© Stefania Loredana Nita and Marius Mihailescu 2017

Stefania Loredana Nita and Marius Mihailescu, Practical Concurrent Haskell, https://doi.org/10.1007/978-1-4842-2781-7_17

17. Big Data and Large Clusters

Stefania Loredana Nita and Marius Mihailescu1

(1)Bucharest, Romania

MapReduce represents a simple programming model, used in applications that generate and process large sets of data. All what the programmer needs to do is to implement the map and the reduce functions, as follows: map function processes a (key, value) pair, resulting an intermediary list of (key, value) pairs, and the reduce function takes as parameter the list resulted from map and merges all intermediary values that correspond to the same intermediary key.

Programs that adopt this programming model, are by default implemented in parallel and cloud be run on a large cluster of nodes. The way in which data is partitioned, the schedule of the program’s execution in the cluster, handled failures, and communications between nodes of the cluster are managed by the runtime system.

In this way, the resources provided by a distributed system could be used by any programmer, even if there is no experience in parallel and distributed programming. Adopting MapReduce model, the application is scalable, because terabytes of data are processed on a large number of nodes. By its appearance, thousands of MapReduce jobs are implemented and executed in Google’s clusters every day.

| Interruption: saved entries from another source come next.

Lemma loop_chain {St W} (rule : W -> Iteration F -> W -> Prop)
    (body : Z -> St -> M F (control St (MethodResult F)))
    (its : St -> list (Iteration F)) (work : St -> W)
    (fin : control St (MethodResult F) -> M F (MethodResult F)) n s0 r :
  (forall i s, step_rule rule its work s (outcome (body i s))) ->
  its s0 = [] ->
  (forall r', fin (Return r') = ret r') ->
  (forall st r', outcome (fin (Continue st)) = Ok r' -> iterations r' = its st) ->
  (out <~ outcome (for_range body n 1 s0) ;; outcome (fin out)) = Ok r ->
  chain rule (work s0) (iterations r).
Proof.
  intros Hbody Hits Hret Hfin.
  assert (Hstep : forall i s, (fun _ s => leads rule (work s0) (its s) (work s)) i s ->
            match outcome (body i s) with
            | Ok (Continue s') => leads rule (work s0) (its s') (work s')
            | Ok (Return r) => chain rule (work s0) (iterations r)
            | _ => True
            end).
  { intros i s Hl. specialize (Hbody i s).
    destruct (outcome (body i s)) as [[s' | r'] | |]; simpl in Hbody; try exact I.
    - destruct Hbody as (rec & -> & Hr). eapply leads_snoc; eauto.
    - destruct Hbody as (rec & w' & -> & Hr).
      eapply leads_chain, leads_snoc; eauto. }
  assert (Hstart : leads rule (work s0) (its s0) (work s0)) by (rewrite Hits; reflexivity).
  pose proof (for_range_rule body _ _ True Hstep n 1 s0 Hstart) as Hloop.
  destruct (outcome (for_range body n 1 s0)) as [[st | r'] | |];
    cbn [rbind]; try discriminate.
  - intros Hr. rewrite (Hfin _ _ Hr). eapply leads_chain; eauto.
  - rewrite Hret, outcome_ret. intros [= <-]. exact Hloop.
Qed.

(** Newton-Raphson: [x' = x - f(x) / f'(x)], error [|x' - x|], recorded
    function value [f(x')]. *)
Definition newton_rule (func derivative : AllowedFunction F)
    (x : F) (rec : Iteration F) (x' : F) : Prop :=
  exists fx dfx,
    func x = Ok fx /\ derivative x = Ok dfx /\ feq dfx (of_int 0) = false /\
    x' = fsub x (fdiv fx dfx) /\
    it_xn rec = x' /\ it_error rec = fabs (fsub x' x) /\ func x' = Ok (it_fxn rec).

Ltac rule_tac :=
  intros ? ?; unfold step_rule; mrun; try exact I;
  repeat match goal with
         | Hp : outcome (if ?b then _ else _) = Ok _ |- _ =>
             destruct b eqn:?; simpl in Hp;
             [discriminate Hp | injection Hp as Hp; subst]
         end;
  match goal with
  | |- context [_ ++ [?R]] => exists R
  end;
  repeat match goal with
         | Hq : Ok _ = Ok _ |- _ => injection Hq as ->
         end;
  cbn;
  repeat match goal with
         | Hb : _ = true |- _ => rewrite Hb
         | Hb : _ = false |- _ => rewrite Hb
         end;
  repeat (first [eexists | split | eassumption | reflexivity]).

Ltac fin_tac :=
  intros ? ?; mrun; try discriminate; intros [= <-]; reflexivity.

(** X4.  The records of a result returned by [newton_raphson] follow
    Newton's rule from [x0]: each estimate is [x - f(x) / f'(x)] for the
    estimate [x] before it ([x0] for the first), where [f'(x)] did not
    compare equal to zero; the recorded error is the distance between the
    two and the recorded function value is [f] at the new estimate. *)
Theorem newton_raphson_follows_tangents func derivative x0 tol max_iter r :
  outcome (newton_raphson func derivative x0 tol max_iter) = Ok r ->
  chain (newton_rule func derivative) x0 (iterations r).
Proof.
  unfold newton_raphson. mrun.
  apply loop_chain with (its := cu_iterations) (work := cu_current)
                        (rule := newton_rule func derivative); try reflexivity.
  - unfold newton_raphson_body, py_div, newton_rule. rule_tac.
  - unfold finish_current. fin_tac.
Qed.

(** Secant: the line through the last two estimates. *)
Definition secant_rule (func : AllowedFunction F)
    (w : F * F) (rec : Iteration F) (w' : F * F) : Prop :=
  let prev := fst w in
  let curr := snd w in
  exists f_prev f_curr,
    func prev = Ok f_prev /\ func curr = Ok f_curr /\
    feq (fsub f_curr f_prev) (of_int 0) = false /\
    it_xn rec =
      fsub curr (fdiv (fmul f_curr (fsub curr prev)) (fsub f_curr f_prev)) /\
    it_error rec = fabs (fsub (it_xn rec) curr) /\
    func (it_xn rec) = Ok (it_fxn rec) /\
    w' = (curr, it_xn rec).

(** X5.  The records of a result returned by [secant] follow the secant
    rule from the pair [(x0, x1)]: each estimate is
    [curr - f(curr) * (curr - prev) / (f(curr) - f(prev))] for the two
    estimates before it, with a denominator that did not compare equal to
    zero, and the pair then moves on to [(curr, estimate)]. *)
Theorem secant_follows_chords func x0 x1 tol max_iter r :
  outcome (secant func x0 x1 tol max_iter) = Ok r ->
  chain (secant_rule func) (x0, x1) (iterations r).
Proof.
  unfold secant. mrun.
  apply loop_chain with (its := se_iterations)
                        (work := fun s => (se_prev s, se_curr s))
                        (rule := secant_rule func); try reflexivity.
  - unfold secant_body, py_div, secant_rule. rule_tac.
  - fin_tac.
Qed.

(** Modified secant: the derivative is replaced by the difference quotient
    over the step [delta * x]. *)
Definition modified_secant_rule (func : AllowedFunction F) (delta : F)
    (x : F) (rec : Iteration F) (x' : F) : Prop :=
  exists fx f_shifted,
    func x = Ok fx /\ func (fadd x (fmul delta x)) = Ok f_shifted /\
    feq (fsub f_shifted fx) (of_int 0) = false /\
    x' = fsub x (fdiv (fmul (fmul delta x) fx) (fsub f_shifted fx)) /\
    it_xn rec = x' /\ it_error rec = fabs (fsub x' x) /\ func x' = Ok (it_fxn rec).

(** X6.  A result returned by [modified_secant] was computed with a [delta]
    that does not compare equal to zero, and its records follow the rule
    [x' = x - delta * x * f(x) / (f(x + delta * x) - f(x))] from [x0], with
    a denominator that did not compare equal to zero. *)
Theorem modified_secant_follows_quotients func x0 delta tol max_iter r :
  outcome (modified_secant func x0 delta tol max_iter) = Ok r ->
  feq delta (of_int 0) = false /\
  chain (modified_secant_rule func delta) x0 (iterations r).
Proof.
  unfold modified_secant. mrun; try discriminate. intros Hr. split; [reflexivity |].
  revert Hr.
  apply loop_chain with (its := cu_iterations) (work := cu_current)
                        (rule := modified_secant_rule func delta); try reflexivity.
  - unfold modified_secant_body, py_div, modified_secant_rule. rule_tac.
  - unfold finish_current. fin_tac.
Qed.

(** Bisection: the midpoint of the bracket [(a, b)], half its width as the
    error; the half [(a, c)] is kept when [fa * f(c) < 0], else [(c, b)]. *)
Definition bisection_rule (func : AllowedFunction F)
    (w : F * F * F) (rec : Iteration F) (w' : F * F * F) : Prop :=
  let '(a, b, fa) := w in
  it_xn rec = fdiv (fadd a b) (of_int 2) /\
  func (it_xn rec) = Ok (it_fxn rec) /\
  it_error rec = fdiv (fabs (fsub b a)) (of_int 2) /\
  w' = if flt (fmul fa (it_fxn rec)) (of_int 0)
       then (a, it_xn rec, fa) else (it_xn rec, b, it_fxn rec).

Lemma bisection_chain func a b tol max_iter r :
  outcome (bisection func a b tol max_iter) = Ok r ->
  exists fa fb,
    func a = Ok fa /\ func b = Ok fb /\ fge (fmul fa fb) (of_int 0) = false /\
    chain (bisection_rule func) (a, b, fa) (iterations r).
Proof.
  unfold bisection. mrun; try discriminate. intros Hr.
  do 2 eexists. repeat split; try eassumption. revert Hr.
  apply loop_chain with (its := bi_iterations)
                        (work := fun s => (bi_a s, bi_b s, bi_fa s))
                        (rule := bisection_rule func); try reflexivity.
  - unfold bisection_body, bisection_rule. rule_tac.
  - fin_tac.
Qed.

(** X7.  A result returned by [bisection] started from a bracket with
    [f(a) * f(b) >= 0] false, and its records follow the bisection rule from
    it: each estimate is the midpoint [(a + b) / 2] of the current bracket,
    the error is half the width [|b - a| / 2], and the bracket moves on to
    [(a, c)] when [fa * f(c) < 0] and to [(c, b)] otherwise. *)
Theorem bisection_halves_the_bracket func a b tol max_iter r :
  outcome (bisection func a b tol max_iter) = Ok r ->
  exists fa fb,
    func a = Ok fa /\ func b = Ok fb /\ fge (fmul fa fb) (of_int 0) = false /\
    chain (bisection_rule func) (a, b, fa) (iterations r).
Proof. apply bisection_chain. Qed.

(** Regula falsi: the zero of the chord through the ends of the bracket,
    the residual as the error, and the same choice of half as bisection. *)
Definition regula_falsi_rule (func : AllowedFunction F)
    (w : F * F * F * F) (rec : Iteration F) (w' : F * F * F * F) : Prop :=
  let '(a, b, fa, fb) := w in
  feq (fsub fb fa) (of_int 0) = false /\
  it_xn rec = fdiv (fsub (fmul a fb) (fmul b fa)) (fsub fb fa) /\
  func (it_xn rec) = Ok (it_fxn rec) /\
  it_error rec = fabs (it_fxn rec) /\
  w' = if flt (fmul fa (it_fxn rec)) (of_int 0)
       then (a, it_xn rec, fa, it_fxn rec) else (it_xn rec, b, it_fxn rec, fb).

(** X8.  A result returned by [regula_falsi] started from a bracket with
    [f(a) * f(b) >= 0] false, and its records follow the rule of false
    position from it: each estimate is [(a * fb - b * fa) / (fb - fa)] for
    the current bracket, the error is [|f(c)|], and the bracket moves on as
    in bisection, with the stored function values. *)
Theorem regula_falsi_follows_chords func a b tol max_iter r :
  outcome (regula_falsi func a b tol max_iter) = Ok r ->
  exists fa fb,
    func a = Ok fa /\ func b = Ok fb /\ fge (fmul fa fb) (of_int 0) = false /\
    chain (regula_falsi_rule func) (a, b, fa, fb) (iterations r).
Proof.
  unfold regula_falsi. mrun; try discriminate. intros Hr.
  do 2 eexists. repeat split; try eassumption. revert Hr.
  apply loop_chain with (its := rf_iterations)
                        (work := fun s => (rf_a s, rf_b s, rf_fa s, rf_fb s))
                        (rule := regula_falsi_rule func); try reflexivity.
  - unfold regula_falsi_body, py_div, regula_falsi_rule. rule_tac.
  - fin_tac.
Qed.

End UpdateRules.

(* ================================================================= *)
(** * Where a failure comes from *)

Section Provenance.
Context {F : Type} `{PyFloat F}.

(** The exceptions a solve function raises by itself, given a positive
    iteration cap. *)
Definition own_errors (c : solve_call F) : list (exn F) :=
  match c with
  | Bisection _ _ _ _ _ =>
      [ValueError "Bisection requires f(a) and f(b) to have opposite signs."]
  | RegulaFalsi _ _ _ _ _ =>
      [ValueError "Regula Falsi requires f(a) and f(b) to have opposite signs.";
       ZeroDivisionError]
  | Secant _ _ _ _ _ =>
      [ValueError "Secant method encountered zero denominator; choose different initial guesses."]
  | NewtonRaphson _ _ _ _ _ =>
      [ValueError "Derivative is zero; Newton-Raphson cannot proceed."]
  | FixedPoint _ _ _ _ => []
  | ModifiedSecant _ _ _ _ _ =>
      [ValueError "Delta must be non-zero for the modified secant method.";
       ValueError "Modified secant encountered zero denominator; adjust delta or initial guess."]
  end.

(** The callables a solve call was given. *)
Definition callables (c : solve_call F) : list (AllowedFunction F) :=
  match c with
  | Bisection func _ _ _ _ | RegulaFalsi func _ _ _ _ | Secant func _ _ _ _
  | ModifiedSecant func _ _ _ _ => [func]
  | NewtonRaphson func derivative _ _ _ => [func; derivative]
  | FixedPoint g_func _ _ _ => [g_func]
  end.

For a better understanding of MapReduce, this chapter includes some technical details from the original implementation proposed by Jeffrey Dean, et al., in a working paper available at https://static.googleusercontent.com/media/research.google.com/en//archive/mapreduce-osdi04.pdf .

Programming Model

As mentioned in the other chapters that worked with MapReduce, the input is represented by a list of pairs (key/value), and the output is another set of such pairs. The programmer needs to implement only the map and reduce functions. As a reminder, a map function takes as input the initial set of the pairs, and outputs an intermediary list of such pairs in which the values that have the same keys are grouped, which become the input for the reduce function that outputs the final set of pairs. A reduce function calling usually outputs one value or no value. It receives intermediary values through an iterator, which is useful when working with large data lists that cannot fit into memory .

Master Data Structures

The master stores just a few data structures: for every map step and every reduce step, the state of the task is retained (which has one of the following types: idle, in progress, completed) and an id for worker machines if they are not in the idle state. Also, the master manages the paths of intermediary files and makes them available for map or reduce tasks. If a completed map task outputs R intermediary file paths, the master stores the location and the size of each file. They are updated just when map tasks are completed, and notifications are sent incrementally to reduce tasks that are in progress.

Fault Tolerance

Due to the large amount of data that needs to be processed, MapReduce ensures that the work will not be affected in the event of failures.

Worker Failures

Every worker is checked from time to time by the master. If it is not responding on time, the worker is marked as failed. When a task is completed by a worker, its state becomes idle, which means that it could be scheduled to another worker. When a task is running, but the worker has failed, it is reset to an idle state and becomes available to other workers. When a worker fails, the completed map task is run again, because their output is stored locally on the worker, and thus, in the event of a failure, the output is not be accessible; but

Reduce tasks do not need re-executing because their results are stored globally. When a map task is re-executed because of a failure, all reducers tasks that are running are notified about this situation, and they begin reading data from the new worker on which the map task is currently running (if they haven’t already read from the worker that failed).

Master Failures

The master occasionally writes about its state in the master data structure, registering checked points. If a master task is down, then a copy of it is started, retaking the work beginning at the last registered checked points. If there is just one master task available, then the entire MapReduce process is cancelled. The user can check if this has happened; there is the possibility to restart the MapReduce process .

Locality

Network bandwidth does not influence the computing environment much. Network bandwidth is preserved through the fact that input data is stored on local workers. Every file is divided into blocks of size 64MB by the Google file system. More copies (typically three) are stored on different machines for every block. The data is transferred on demand. All locations are made known to the master, which plans a map task (to run on a worker) that contains a copy of the all input data. If this worker fails, the task is run by a close worker (for example, a worker in the same network as the one that failed). Usually, the input data for more map tasks is read locally, so bandwidth is not used.

Task Granularity

The map is divided into M components. The reduce part is divided into R components. M and R are larger than the number of workers. Load balancing is improved by the fact that a worker executes several tasks at the same time.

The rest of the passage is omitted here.